* DATA IN THIS EXERCISE
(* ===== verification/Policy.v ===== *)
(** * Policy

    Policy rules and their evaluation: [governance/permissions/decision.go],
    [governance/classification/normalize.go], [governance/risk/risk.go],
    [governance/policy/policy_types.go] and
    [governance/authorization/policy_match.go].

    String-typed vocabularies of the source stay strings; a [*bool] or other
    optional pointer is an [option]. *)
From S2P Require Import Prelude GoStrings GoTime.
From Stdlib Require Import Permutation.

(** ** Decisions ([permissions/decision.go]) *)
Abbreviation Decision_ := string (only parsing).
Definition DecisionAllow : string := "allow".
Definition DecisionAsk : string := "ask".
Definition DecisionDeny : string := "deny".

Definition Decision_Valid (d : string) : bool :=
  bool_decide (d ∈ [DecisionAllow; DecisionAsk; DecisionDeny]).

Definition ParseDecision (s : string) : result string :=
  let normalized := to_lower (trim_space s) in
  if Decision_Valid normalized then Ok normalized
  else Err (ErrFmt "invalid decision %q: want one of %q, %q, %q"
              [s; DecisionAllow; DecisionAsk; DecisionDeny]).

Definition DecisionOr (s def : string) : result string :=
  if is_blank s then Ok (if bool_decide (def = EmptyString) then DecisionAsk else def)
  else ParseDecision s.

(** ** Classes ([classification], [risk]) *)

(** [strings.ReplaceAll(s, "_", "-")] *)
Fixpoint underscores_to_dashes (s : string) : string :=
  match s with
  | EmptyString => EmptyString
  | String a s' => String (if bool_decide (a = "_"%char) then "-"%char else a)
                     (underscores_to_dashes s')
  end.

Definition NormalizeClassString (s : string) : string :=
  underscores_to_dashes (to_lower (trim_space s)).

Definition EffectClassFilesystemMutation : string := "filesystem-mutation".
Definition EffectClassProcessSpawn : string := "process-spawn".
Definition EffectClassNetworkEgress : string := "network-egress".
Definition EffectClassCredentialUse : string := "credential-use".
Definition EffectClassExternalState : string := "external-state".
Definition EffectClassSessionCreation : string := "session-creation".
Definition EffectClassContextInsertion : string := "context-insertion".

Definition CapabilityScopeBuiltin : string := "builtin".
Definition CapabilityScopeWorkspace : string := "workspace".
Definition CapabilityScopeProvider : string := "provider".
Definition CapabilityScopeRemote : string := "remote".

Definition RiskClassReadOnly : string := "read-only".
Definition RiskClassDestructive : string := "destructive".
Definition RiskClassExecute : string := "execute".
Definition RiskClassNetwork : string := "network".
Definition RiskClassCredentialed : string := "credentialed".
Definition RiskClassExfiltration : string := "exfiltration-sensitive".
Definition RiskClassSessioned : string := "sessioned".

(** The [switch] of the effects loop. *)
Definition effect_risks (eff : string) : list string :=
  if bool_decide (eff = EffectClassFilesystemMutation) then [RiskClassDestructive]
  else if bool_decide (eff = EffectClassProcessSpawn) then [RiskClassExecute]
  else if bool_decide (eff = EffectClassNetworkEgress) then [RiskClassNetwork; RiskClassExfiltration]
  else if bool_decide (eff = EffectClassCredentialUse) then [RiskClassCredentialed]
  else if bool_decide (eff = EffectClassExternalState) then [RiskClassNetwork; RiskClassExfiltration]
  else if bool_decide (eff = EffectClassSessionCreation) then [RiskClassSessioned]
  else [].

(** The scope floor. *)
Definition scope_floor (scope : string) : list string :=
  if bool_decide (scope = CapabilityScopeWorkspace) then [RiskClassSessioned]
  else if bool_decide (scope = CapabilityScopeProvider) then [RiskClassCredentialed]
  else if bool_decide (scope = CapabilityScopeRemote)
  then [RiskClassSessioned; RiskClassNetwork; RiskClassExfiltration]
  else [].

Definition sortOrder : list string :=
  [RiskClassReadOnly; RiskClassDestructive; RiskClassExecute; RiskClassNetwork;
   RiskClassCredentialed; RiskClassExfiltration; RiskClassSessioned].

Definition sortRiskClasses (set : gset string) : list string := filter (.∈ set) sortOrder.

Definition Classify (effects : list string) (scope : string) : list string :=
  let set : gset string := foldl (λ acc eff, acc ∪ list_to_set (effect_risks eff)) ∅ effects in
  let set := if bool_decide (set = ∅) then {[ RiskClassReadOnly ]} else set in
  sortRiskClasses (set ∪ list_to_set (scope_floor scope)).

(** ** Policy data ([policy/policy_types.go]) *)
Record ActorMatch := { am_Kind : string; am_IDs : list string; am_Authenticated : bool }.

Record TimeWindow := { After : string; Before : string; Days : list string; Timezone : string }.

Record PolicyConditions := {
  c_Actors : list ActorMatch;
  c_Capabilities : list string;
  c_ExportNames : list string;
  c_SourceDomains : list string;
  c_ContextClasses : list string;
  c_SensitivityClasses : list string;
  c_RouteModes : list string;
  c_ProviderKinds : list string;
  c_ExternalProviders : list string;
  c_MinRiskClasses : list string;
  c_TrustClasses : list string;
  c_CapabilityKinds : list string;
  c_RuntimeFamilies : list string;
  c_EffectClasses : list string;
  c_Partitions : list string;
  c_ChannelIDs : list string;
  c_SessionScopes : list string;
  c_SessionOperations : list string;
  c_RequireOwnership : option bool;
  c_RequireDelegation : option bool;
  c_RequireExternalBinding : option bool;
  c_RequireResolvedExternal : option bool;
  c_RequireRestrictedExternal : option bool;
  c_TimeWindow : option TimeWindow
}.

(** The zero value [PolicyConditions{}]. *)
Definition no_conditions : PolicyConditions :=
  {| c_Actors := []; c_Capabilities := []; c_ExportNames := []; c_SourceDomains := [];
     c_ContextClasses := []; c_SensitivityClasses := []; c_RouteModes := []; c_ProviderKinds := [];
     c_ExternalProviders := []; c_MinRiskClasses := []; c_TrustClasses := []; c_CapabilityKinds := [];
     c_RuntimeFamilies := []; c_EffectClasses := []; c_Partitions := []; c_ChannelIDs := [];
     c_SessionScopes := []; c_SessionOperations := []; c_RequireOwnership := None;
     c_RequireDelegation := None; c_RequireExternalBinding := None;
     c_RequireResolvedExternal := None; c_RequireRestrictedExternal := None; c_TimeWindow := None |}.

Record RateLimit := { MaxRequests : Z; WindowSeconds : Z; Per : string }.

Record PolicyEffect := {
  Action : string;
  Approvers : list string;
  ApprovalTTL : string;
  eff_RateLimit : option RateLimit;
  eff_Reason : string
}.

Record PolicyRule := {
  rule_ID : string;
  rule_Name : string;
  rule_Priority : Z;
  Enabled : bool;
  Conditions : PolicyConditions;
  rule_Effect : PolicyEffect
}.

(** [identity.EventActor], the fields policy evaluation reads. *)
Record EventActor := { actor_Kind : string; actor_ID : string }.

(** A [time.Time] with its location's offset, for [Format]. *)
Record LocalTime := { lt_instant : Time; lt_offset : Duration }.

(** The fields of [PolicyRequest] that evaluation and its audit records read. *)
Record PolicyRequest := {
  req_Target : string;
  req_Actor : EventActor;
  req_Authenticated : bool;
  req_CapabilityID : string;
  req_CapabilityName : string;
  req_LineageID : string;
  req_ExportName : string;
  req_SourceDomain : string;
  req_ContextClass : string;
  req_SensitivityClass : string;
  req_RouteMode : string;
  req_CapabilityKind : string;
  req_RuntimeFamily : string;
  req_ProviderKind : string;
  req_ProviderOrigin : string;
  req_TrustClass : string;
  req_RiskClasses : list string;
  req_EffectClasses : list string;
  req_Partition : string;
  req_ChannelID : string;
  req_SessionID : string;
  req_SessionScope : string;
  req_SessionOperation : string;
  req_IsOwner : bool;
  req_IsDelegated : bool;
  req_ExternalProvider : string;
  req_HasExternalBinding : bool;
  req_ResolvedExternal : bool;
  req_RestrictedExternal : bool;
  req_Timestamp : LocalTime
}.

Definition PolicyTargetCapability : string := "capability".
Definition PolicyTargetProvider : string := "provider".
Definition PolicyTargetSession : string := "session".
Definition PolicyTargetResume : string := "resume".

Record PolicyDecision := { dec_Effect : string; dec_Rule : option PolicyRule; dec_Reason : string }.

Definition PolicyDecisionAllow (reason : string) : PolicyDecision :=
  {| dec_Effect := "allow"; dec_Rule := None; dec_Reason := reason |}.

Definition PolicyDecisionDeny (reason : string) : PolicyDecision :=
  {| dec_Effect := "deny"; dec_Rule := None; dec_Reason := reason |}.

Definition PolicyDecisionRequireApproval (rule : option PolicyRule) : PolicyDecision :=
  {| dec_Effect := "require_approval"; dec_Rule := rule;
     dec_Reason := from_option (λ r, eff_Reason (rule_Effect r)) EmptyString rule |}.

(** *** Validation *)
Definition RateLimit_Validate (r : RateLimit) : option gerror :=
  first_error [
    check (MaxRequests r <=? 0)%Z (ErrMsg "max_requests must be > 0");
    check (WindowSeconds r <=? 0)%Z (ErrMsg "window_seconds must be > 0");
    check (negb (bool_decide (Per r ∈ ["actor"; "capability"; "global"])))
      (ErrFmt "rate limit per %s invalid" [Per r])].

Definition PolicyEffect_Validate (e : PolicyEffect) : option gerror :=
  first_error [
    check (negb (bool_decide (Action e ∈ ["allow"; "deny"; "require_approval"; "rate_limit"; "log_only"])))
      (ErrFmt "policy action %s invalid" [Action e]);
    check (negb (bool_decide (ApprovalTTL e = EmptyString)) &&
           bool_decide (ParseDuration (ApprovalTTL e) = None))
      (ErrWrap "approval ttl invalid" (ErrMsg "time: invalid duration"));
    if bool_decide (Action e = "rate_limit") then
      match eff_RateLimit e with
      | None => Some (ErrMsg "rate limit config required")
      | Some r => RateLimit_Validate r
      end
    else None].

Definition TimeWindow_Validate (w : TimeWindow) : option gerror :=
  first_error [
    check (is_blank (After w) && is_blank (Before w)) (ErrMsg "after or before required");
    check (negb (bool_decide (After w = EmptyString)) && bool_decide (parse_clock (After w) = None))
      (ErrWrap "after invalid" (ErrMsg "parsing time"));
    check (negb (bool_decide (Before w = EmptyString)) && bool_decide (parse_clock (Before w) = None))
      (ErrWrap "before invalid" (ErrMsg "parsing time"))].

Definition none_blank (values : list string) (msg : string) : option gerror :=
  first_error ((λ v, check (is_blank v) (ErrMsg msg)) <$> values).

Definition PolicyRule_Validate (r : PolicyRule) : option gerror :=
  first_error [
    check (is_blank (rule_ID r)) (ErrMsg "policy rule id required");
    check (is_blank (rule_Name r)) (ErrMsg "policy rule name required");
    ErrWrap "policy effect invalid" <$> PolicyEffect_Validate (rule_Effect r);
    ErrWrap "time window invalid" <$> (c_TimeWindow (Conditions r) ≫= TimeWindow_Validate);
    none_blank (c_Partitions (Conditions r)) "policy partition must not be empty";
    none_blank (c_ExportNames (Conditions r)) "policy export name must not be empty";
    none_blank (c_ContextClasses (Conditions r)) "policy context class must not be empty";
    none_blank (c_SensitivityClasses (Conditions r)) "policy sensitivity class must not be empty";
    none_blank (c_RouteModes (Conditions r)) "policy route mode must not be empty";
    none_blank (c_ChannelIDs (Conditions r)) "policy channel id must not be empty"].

* BRIEF
For the word "EffectClassNetworkEgress", return every line of the records that holds it.

* RESPONSE BOX
Definition EffectClassNetworkEgress : string := "network-egress".
  else if bool_decide (eff = EffectClassNetworkEgress) then [RiskClassNetwork; RiskClassExfiltration]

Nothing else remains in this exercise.